[Start of Attachment]
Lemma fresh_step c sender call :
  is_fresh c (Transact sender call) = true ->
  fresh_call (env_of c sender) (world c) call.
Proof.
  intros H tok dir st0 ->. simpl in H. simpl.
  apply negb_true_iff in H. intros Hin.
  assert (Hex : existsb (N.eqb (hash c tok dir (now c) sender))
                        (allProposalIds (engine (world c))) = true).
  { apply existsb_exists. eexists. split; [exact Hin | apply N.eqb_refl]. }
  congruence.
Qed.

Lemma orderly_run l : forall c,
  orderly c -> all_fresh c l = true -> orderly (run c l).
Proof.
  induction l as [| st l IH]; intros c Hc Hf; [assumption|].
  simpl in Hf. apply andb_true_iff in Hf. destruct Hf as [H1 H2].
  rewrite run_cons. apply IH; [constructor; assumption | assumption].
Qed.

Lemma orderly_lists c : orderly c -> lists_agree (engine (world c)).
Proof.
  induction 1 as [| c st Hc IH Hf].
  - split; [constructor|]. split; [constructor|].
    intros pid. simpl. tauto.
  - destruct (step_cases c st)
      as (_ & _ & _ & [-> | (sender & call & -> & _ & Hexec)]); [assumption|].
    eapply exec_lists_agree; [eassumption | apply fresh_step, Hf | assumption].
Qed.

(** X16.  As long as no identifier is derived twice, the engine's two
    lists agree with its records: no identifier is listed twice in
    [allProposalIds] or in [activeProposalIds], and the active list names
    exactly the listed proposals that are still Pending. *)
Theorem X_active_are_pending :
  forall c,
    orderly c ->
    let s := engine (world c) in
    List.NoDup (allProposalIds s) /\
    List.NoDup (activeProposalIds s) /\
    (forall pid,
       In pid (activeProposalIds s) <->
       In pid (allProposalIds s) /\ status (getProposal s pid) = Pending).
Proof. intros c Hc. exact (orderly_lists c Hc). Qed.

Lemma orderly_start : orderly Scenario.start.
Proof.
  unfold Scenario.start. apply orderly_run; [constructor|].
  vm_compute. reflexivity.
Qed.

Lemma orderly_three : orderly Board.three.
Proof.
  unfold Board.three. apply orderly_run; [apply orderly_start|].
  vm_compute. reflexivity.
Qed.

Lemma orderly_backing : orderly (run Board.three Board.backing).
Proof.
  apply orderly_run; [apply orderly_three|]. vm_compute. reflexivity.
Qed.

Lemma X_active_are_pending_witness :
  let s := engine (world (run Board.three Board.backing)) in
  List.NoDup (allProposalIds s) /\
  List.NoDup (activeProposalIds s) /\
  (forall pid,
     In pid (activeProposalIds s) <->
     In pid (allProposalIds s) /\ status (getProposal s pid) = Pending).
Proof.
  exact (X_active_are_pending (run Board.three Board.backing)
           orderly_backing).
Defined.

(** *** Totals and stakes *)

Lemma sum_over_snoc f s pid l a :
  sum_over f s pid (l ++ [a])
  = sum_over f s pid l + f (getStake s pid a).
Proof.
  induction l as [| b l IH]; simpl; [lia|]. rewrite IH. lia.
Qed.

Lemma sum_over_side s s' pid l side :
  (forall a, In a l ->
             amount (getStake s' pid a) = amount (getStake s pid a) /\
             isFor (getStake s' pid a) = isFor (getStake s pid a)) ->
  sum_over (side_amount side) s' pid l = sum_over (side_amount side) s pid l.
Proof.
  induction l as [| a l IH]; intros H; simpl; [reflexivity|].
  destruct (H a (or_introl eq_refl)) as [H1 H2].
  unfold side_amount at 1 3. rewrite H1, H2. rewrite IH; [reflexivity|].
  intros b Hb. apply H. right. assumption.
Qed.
[End of Attachment]
Activity:
Search the data for "intros". Copy every line that has it.

Solution to the exercise:
  intros H tok dir st0 ->. simpl in H. simpl.
  apply negb_true_iff in H. intros Hin.
  induction l as [| st l IH]; intros c Hc Hf; [assumption|].
    intros pid. simpl. tauto.
Proof. intros c Hc. exact (orderly_lists c Hc). Qed.
  induction l as [| a l IH]; intros H; simpl; [reflexivity|].
  intros b Hb. apply H. right. assumption.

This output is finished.